The court held that the Gender Recognition Act 2004 provides a domestic, comprehensive scheme for recognition of acquired gender and that the conditions for obtaining a full gender recognition certificate (including the requirement under section 4 that a subsisting marriage be annulled) fall within the margin of appreciation and are not unjustifiable as contrary to the Social Security Directive. The Grand Chamber judgment in Hämäläinen v Finland was treated as persuasive and dispositive on the question of whether requiring termination or conversion of a marriage before legal recognition of acquired gender is disproportionate. On that basis the appellant's Directive claim failed, and any claim under the Equality Act 2010 added nothing: if the section 4 requirement is not discriminatory under European law it cannot give rise to a freestanding discrimination claim under the 2010 Act.
Case abstract
The appellant is a male-to-female transsexual born in 1948 who began living as a woman in 1991 and underwent surgery in 1995. She remained married to the woman she married in 1974 and did not seek annulment of that marriage because she and her wife wished to remain married. The Gender Recognition Act 2004 permits issue of a full gender recognition certificate which makes the acquired gender effective for all purposes, but it disqualifies married persons from obtaining a full certificate unless the marriage is annulled; an interim certificate has no effect while the marriage subsists. The appellant applied for a state pension on reaching what is female pensionable age (60) and was refused on the basis that, in law, she remained a man and was not entitled to a pension until male pensionable age (65).
The proceedings: the appellant's appeal to the First-tier Tribunal was dismissed by reserved judgment of 6 January 2010. She obtained permission to appeal to the Upper Tribunal and her appeal was dismissed by Upper Tribunal Judge Wright ([2013] UKUT 290 (AAC)). Lewison LJ gave permission to appeal to the Court of Appeal on 10 January 2014 and anonymity was granted. The Court of Appeal heard the appeal on 21 May 2014 and gave judgment on 31 July 2014.

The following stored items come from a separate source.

(** [type ErrorTranslate func(err error) error] as Go passes it: a
    closure, which besides answering (possibly nil) may read and write what
    it has captured, the group under translation included; it may also
    panic. *)
Definition ErrorTranslateClosure : Type := error -> store -> res (option error * store).

(** A translation that writes nothing, as a closure. *)
Definition pure_closure (translate : ErrorTranslate) : ErrorTranslateClosure :=
  fun err σ => Ok (translate err, σ).

(** [g.Errors[i] = e] *)
Definition set_element (g : option addr) (i : nat) (e : Error) (σ : store) : res store :=
  let* G := get_group σ g in
  slice_set (Errors G) i e σ.

(** The loop of [Translate] from index [i], with a closure: every turn
    reads [g.Len()] and [g.Errors] anew, so it sees what the closure has
    written; [n] bounds the turns left. *)
Fixpoint Translate_closure_loop (n : nat) (fuel : nat) (g : option addr)
    (translate : ErrorTranslateClosure) (i : nat) (σ : store) {struct n} : res store :=
  let* len := ErrorGroup_Len σ g in
  if i <? len then
    match n with
    | 0 => OutOfFuel
    | S n' =>
        let* G := get_group σ g in
        let* x := slice_index σ (Errors G) i in
        let* (t, σ1) := translate (EError x) σ in
        let* r := errors_As_Error σ1 t in
        let* e :=
          match r with
          | Some e => Ok e
          | None => Error_Wrap fuel σ1 ErrUndefined t
          end in
        let* σ2 := set_element g i e σ1 in
        Translate_closure_loop n' fuel g translate (S i) σ2
    end
  else Ok σ.

(** [func (g *ErrorGroup) Translate(translate ErrorTranslate)], with a
    closure and at most [n] turns of the loop. *)
Definition ErrorGroup_Translate_closure (n : nat) (fuel : nat) (g : option addr)
    (translate : ErrorTranslateClosure) (σ : store) : res store :=
  Translate_closure_loop n fuel g translate 0 σ.

(** ** Error: key, extras, formatting *)

(** [func ErrorKey(namespace, code string) string] *)
Definition ErrorKey (namespace code : string) : string :=
  (namespace ++ "/" ++ code)%string.

(** [func (e Error) Key() string] *)
Definition Error_Key (e : Error) : string := ErrorKey (Namespace e) (Code e).

(** [func (e ErrorExtras) WithDebugExtras(extras DebugExtras) ErrorExtras] *)
Definition ErrorExtras_WithDebugExtras (e : ErrorExtras) (extras : DebugExtras)
  : ErrorExtras :=
  {| Debug := extras; Help := Help e; Retry := Retry e; Tags := Tags e |}.

(** [func (e ErrorExtras) WithHelpExtras(extras HelpExtras) ErrorExtras] *)
Definition ErrorExtras_WithHelpExtras (e : ErrorExtras) (extras : HelpExtras)
  : ErrorExtras :=
  {| Debug := Debug e; Help := extras; Retry := Retry e; Tags := Tags e |}.

(** [func (e ErrorExtras) WithRetryExtras(extras RetryExtras) ErrorExtras] *)
Definition ErrorExtras_WithRetryExtras (e : ErrorExtras) (extras : RetryExtras)
  : ErrorExtras :=
  {| Debug := Debug e; Help := Help e; Retry := extras; Tags := Tags e |}.

(** [func (e Error) WithDebugInfo(extras DebugExtras) Error] *)
Definition Error_WithDebugInfo (e : Error) (extras : DebugExtras) : Error :=
  {| Code := Code e;
     Extras := ErrorExtras_WithDebugExtras (Extras e) extras;
     Flags := Flags e;
     Message := Message e;
     Namespace := Namespace e;
     Wrapped := Wrapped e |}.

(** [func (e Error) WithHelp(extras HelpExtras) Error] *)
Definition Error_WithHelp (e : Error) (extras : HelpExtras) : Error :=
  {| Code := Code e;
     Extras := ErrorExtras_WithHelpExtras (Extras e) extras;
     Flags := Flags e;
     Message := Message e;
     Namespace := Namespace e;
     Wrapped := Wrapped e |}.

(** [func (e Error) WithRetry(extras RetryExtras) Error] *)
Definition Error_WithRetry (e : Error) (extras : RetryExtras) : Error :=
  {| Code := Code e;
     Extras := ErrorExtras_WithRetryExtras (Extras e) extras;
     Flags := Flags e;
     Message := Message e;
     Namespace := Namespace e;
     Wrapped := Wrapped e |}.

(** [func (e DebugExtras) IsZero() bool] *)
Definition DebugExtras_IsZero (e : DebugExtras) : bool :=
  String.eqb (StackTrace e) "".

(** [func (e HelpExtras) IsZero() bool] *)
Definition HelpExtras_IsZero (e : HelpExtras) : bool :=
  length (valslice_elems (Links e)) =? 0.

(** [func (e RetryExtras) IsZero() bool] *)
Definition RetryExtras_IsZero (e : RetryExtras) : bool :=
  Z.eqb (Delay e) 0.

(** [func (e ErrorExtras) IsZero() bool] *)
Definition ErrorExtras_IsZero (e : ErrorExtras) : bool :=
  DebugExtras_IsZero (Debug e) && HelpExtras_IsZero (Help e) &&
  RetryExtras_IsZero (Retry e) && (length (valslice_elems (Tags e)) =? 0).

(** [func (e Error) String() string] *)
Definition Error_String (fuel : nat) (σ : store) (e : Error) : res string :=
  Error_Error fuel σ e.

(** [func (e Error) Format(s fmt.State, verb rune)]: the text written to
    [s], which is taken to accept every write ([io.WriteString] answering
    an error makes [Format] panic); [plus] is [s.Flag('+')].  The store
    is threaded because [AsGroup] allocates. *)
Definition Error_Format (fuel : nat) (e : Error) (verb : ascii) (plus : bool) (σ : store)
  : res (string * store) :=
  let plain_text :=
    let* s := Error_Error fuel σ e in
    Ok (s, σ) in
  if Ascii.eqb verb "v" then
    if plus then
      let* (g, σ1) := Error_AsGroup fuel e σ in
      let* s := ErrorGroup_Error fuel σ1 (Some g) in
      Ok (s, σ1)
    else plain_text
  else if Ascii.eqb verb "s" then plain_text
  else if Ascii.eqb verb "q" then plain_text
  else Ok ("", σ).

The nature of the claim and relief sought: (i) a claim under the Social Security Directive 79/7/EEC that withholding female pension rights because the appellant lacked a full gender recognition certificate was contrary to the principle of equal treatment in social security and that the Directive had direct effect in her circumstances; (ii) alternatively a freestanding claim under the Equality Act 2010 alleging discrimination in the exercise of a public function (denial of a pension at female pensionable age).

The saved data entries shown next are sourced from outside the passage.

Lemma read_side_deterministic_witness :
  fst (tool_get_request_stats Params.empty Sample.traffic_with_notes) =
  Ok (join nl
        ["=== Traffic Statistics ==="; "Total Requests: 2";
         "Total Request Data: 0 bytes"; "Total Response Data: 10 bytes"; "";
         "By Host (top 10):"; "  example.com: 1"; "  example.org: 1"; "";
         "By Method:"; "  GET: 1"; "  POST: 1"; "";
         "By Status Code:"; "  2xx: 1"; "  4xx: 1"]) /\
  fst (tool_export_har Params.empty Sample.traffic) =
  fst (tool_export_har Params.empty Sample.traffic_with_notes).
Proof.
  destruct (read_side_deterministic Params.empty Sample.traffic Sample.traffic_with_notes)
    as [_ [_ [_ [_ [[_ Hexport] Hstats]]]]].
  - intros name Hname. unfold Sample.traffic_with_notes.
    rewrite lookup_insert_ne; [reflexivity|]. intros <-. discriminate Hname.
  - split; [|exact Hexport].
    apply (Hstats [("example.com", 1); ("example.org", 1)] [("GET", 1); ("POST", 1)]
                  [("2xx", 1); ("4xx", 1)]); try reflexivity; try discriminate;
      (split; [repeat constructor | intros z; reflexivity]).
Defined.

Issues framed by the court: whether the Directive as interpreted in Richards and applied in Timbrell entitled the appellant to be treated as female for pension purposes notwithstanding the Gender Recognition Act 2004; whether the requirement in section 4 of the 2004 Act that a subsisting marriage be annulled before a full gender recognition certificate can be issued is unjustifiable and disproportionate; and whether a separate claim under the Equality Act 2010 could succeed.

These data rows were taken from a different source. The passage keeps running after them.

Lemma digits_acc u acc :
  fold_left (fun a d => a * 10 + d) (uint_digits u) (Zpos acc) = Zpos (Pos.of_uint_acc u acc).
Proof.
  revert acc. induction u; intros acc; simpl; rewrite <- ?IHu; f_equal; lia.
Qed.

Lemma digits_of_uint u : digits_Z (uint_digits u) = Z.of_N (Pos.of_uint u).
Proof.
  unfold digits_Z. induction u; simpl; [reflexivity|exact IHu|..];
    match goal with |- context [0 * 10 + ?k] => change (0 * 10 + k) with k end; apply digits_acc.
Qed.

Lemma nb_nzhead d : (Decimal.nb_digits (Decimal.nzhead d) <= Decimal.nb_digits d)%nat.
Proof. induction d; simpl; lia. Qed.

Lemma to_uint_lead p : exists d ds, uint_digits (Pos.to_uint p) = d :: ds /\ 1 <= d <= 9.
Proof.
  pose proof (DecimalPos.Unsigned.to_of (Pos.to_uint p)) as H.
  rewrite DecimalPos.Unsigned.of_to in H. simpl in H.
  pose proof (DecimalPos.Unsigned.to_uint_nonzero p) as Hz.
  pose proof (DecimalPos.Unsigned.to_uint_nonnil p) as Hn.
  destruct (Pos.to_uint p) as [|u|u|u|u|u|u|u|u|u|u]; try done;
    try (eexists _, _; split; [reflexivity|lia]).
  exfalso. unfold Decimal.unorm in H. simpl in H.
  pose proof (nb_nzhead u) as Hl.
  destruct (Decimal.nzhead u) eqn:E; try (rewrite <- H in Hl; simpl in Hl; lia).
  rewrite <- H in Hz. done.
Qed.

Lemma p_number_digits u rest :
  match u with Decimal.Nil | Decimal.D0 _ => False | _ => True end ->
  p_number (String.list_ascii_of_string (uint_str u) ++ ","%char :: rest) =
    Some (jnum (digits_Z (uint_digits u)) 0, ","%char :: rest) /\
  p_number ("-"%char :: String.list_ascii_of_string (uint_str u) ++ ","%char :: rest) =
    Some (jnum (- digits_Z (uint_digits u)) 0, ","%char :: rest).
Proof.
  destruct u; try done; intros _; unfold p_number; simpl;
    rewrite span_uint by reflexivity; simpl; rewrite app_nil_r; split; reflexivity.
Qed.

Lemma digits_to_uint p : digits_Z (uint_digits (Pos.to_uint p)) = Zpos p.
Proof. by rewrite digits_of_uint, DecimalPos.Unsigned.of_to. Qed.

Lemma to_uint_shape p : match Pos.to_uint p with Decimal.Nil | Decimal.D0 _ => False | _ => True end.
Proof.
  destruct (to_uint_lead p) as (d & ds & Hd & Hr).
  destruct (Pos.to_uint p); simpl in Hd; try done; injection Hd as <- _; lia.
Qed.

Lemma p_number_zstr h rest :
  p_number (String.list_ascii_of_string (zstr h) ++ ","%char :: rest) = Some (jint h, ","%char :: rest).
Proof.
  destruct h as [|p|p].
  - reflexivity.
  - simpl zstr. rewrite (proj1 (p_number_digits _ rest (to_uint_shape p))). by rewrite digits_to_uint.
  - change (String.list_ascii_of_string (zstr (Zneg p)))
      with ("-"%char :: String.list_ascii_of_string (uint_str (Pos.to_uint p))).
    rewrite <- app_comm_cons, (proj2 (p_number_digits _ rest (to_uint_shape p))). by rewrite digits_to_uint.
Qed.


Lemma json_escape_cons c s : json_escape (String c s) = esc_of c +:+ json_escape s.
Proof. reflexivity. Qed.

Lemma p_str_esc c rest :
  p_str (String.list_ascii_of_string (esc_of c) ++ rest) =
    option_map (fun p => (Z.of_nat (Ascii.nat_of_ascii c) :: p.1, p.2)) (p_str rest).
Proof. destruct c as [[] [] [] [] [] [] [] []]; reflexivity. Qed.

Lemma p_str_json u rest :
  p_str (String.list_ascii_of_string (json_escape u) ++ dq :: rest) = Some (units u, rest).
Proof.
  induction u as [|c u IH]; [reflexivity|].
  rewrite json_escape_cons, lac_app, <- app_assoc, p_str_esc, IH. reflexivity.
Qed.

Lemma p_value_unfold f s : p_value (S f) s =
  match skip_ws s with
  | [] => PErr
  | c :: r =>
      let n := Ascii.nat_of_ascii c in
      if (n =? 110)%nat then
        match r with "u"%char :: "l"%char :: "l"%char :: r' => POk JNull r' | _ => PErr end
      else if (n =? 116)%nat then
        match r with "r"%char :: "u"%char :: "e"%char :: r' => POk (JBool true) r' | _ => PErr end
      else if (n =? 102)%nat then
        match r with "a"%char :: "l"%char :: "s"%char :: "e"%char :: r' => POk (JBool false) r' | _ => PErr end
      else if (n =? 34)%nat then
        match p_str r with Some (u, r') => POk (JStr u) r' | None => PErr end
      else if (n =? 91)%nat then
        match skip_ws r with
        | c' :: r' => if (Ascii.nat_of_ascii c' =? 93)%nat then POk (JArr []) r' else p_elems f r []
        | [] => PErr
        end
      else if (n =? 123)%nat then
        match skip_ws r with
        | c' :: r' => if (Ascii.nat_of_ascii c' =? 125)%nat then POk (JObj []) r' else p_members f r []
        | [] => PErr
        end
      else
        match p_number (c :: r) with Some (v, r') => POk v r' | None => PErr end
  end.
Proof. reflexivity. Qed.

Lemma p_elems_unfold f s acc : p_elems (S f) s acc =
  match p_value f s with
  | POk v r =>
      match skip_ws r with
      | c :: r' =>
          if (Ascii.nat_of_ascii c =? 44)%nat then p_elems f r' (acc ++ [v])
          else if (Ascii.nat_of_ascii c =? 93)%nat then POk (JArr (acc ++ [v])) r'
          else PErr
      | [] => PErr
      end
  | e => e
  end.
Proof. reflexivity. Qed.

Lemma p_members_unfold f s acc : p_members (S f) s acc =
  match skip_ws s with
  | c :: r =>
      if (Ascii.nat_of_ascii c =? 34)%nat then
        match p_str r with
        | Some (k, r1) =>
            match skip_ws r1 with
            | c1 :: r2 =>
                if (Ascii.nat_of_ascii c1 =? 58)%nat then
                  match p_value f r2 with
                  | POk v r3 =>
                      let acc := obj_set acc k v in
                      match skip_ws r3 with
                      | c3 :: r4 =>
                          if (Ascii.nat_of_ascii c3 =? 44)%nat then p_members f r4 acc
                          else if (Ascii.nat_of_ascii c3 =? 125)%nat then POk (JObj (own_keys_order acc)) r4
                          else PErr
                      | [] => PErr
                      end
                  | e => e
                  end
                else PErr
            | [] => PErr
            end
        | None => PErr
        end
      else PErr
  | [] => PErr
  end.
Proof. reflexivity. Qed.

Court's reasoning in brief: the court held that Richards and Timbrell were decided in the context of an absence of domestic legislation for recognising acquired gender. The 2004 Act now provides a comprehensive statutory framework which makes legal recognition of acquired gender depend on issue of a full gender recognition certificate and on the conditions Parliament has prescribed. The court accepted that EU law does not give member states carte blanche, but in the absence of a European consensus and given the sensitive moral and ethical issues, the margin of appreciation is wide. The recent Grand Chamber decision in Hämäläinen v Finland (no. 37359/09) confirmed that conditioning legal recognition on ending or converting a marriage where same-sex marriage is not permitted does not in principle breach Convention rights, and that reasoning was persuasive and applicable. Consequently the requirement in section 4 of the 2004 Act was not unlawful under the Directive and there was no additional freestanding discrimination remedy available under the Equality Act 2010.
The court therefore dismissed the appeal. It observed the unfortunate timing for the appellant that subsequent domestic reform (the Marriage (Same Sex Couples) Act 2013 provisions) would remove the difficulty for future cases but were not retrospective.
Held
Appellate history
Cited cases
- P v S, [1996] ICR 795 (C-13/94) positive
- Goodwin v United Kingdom, [2002] IRLR 664 positive
- Bellinger v Bellinger, [2003] 2 AC 467 neutral
- KB v National Health Service Pensions Agency, [2004] ICR 781 (C-117/01) positive
- Richards v Secretary of State for Work and Pensions, [2006] ICR 1181 (C-423/04) neutral
- Timbrell v. Secretary of State for Work and Pensions, [2010] EWCA Civ 701 neutral
- X, Y and Z v United Kingdom, 1997 (reference in judgment) neutral
- Parry v United Kingdom (admissibility), 42971/05 positive
- Hämäläinen v Finland (Grand Chamber), no. 37359/09 positive
- H v Finland (Fourth Section), promulgated 13 November 2012 positive
Legislation cited
- Civil Partnership Act 2004: Schedule 3
- Council Directive 79/7/EEC: Article 4(1)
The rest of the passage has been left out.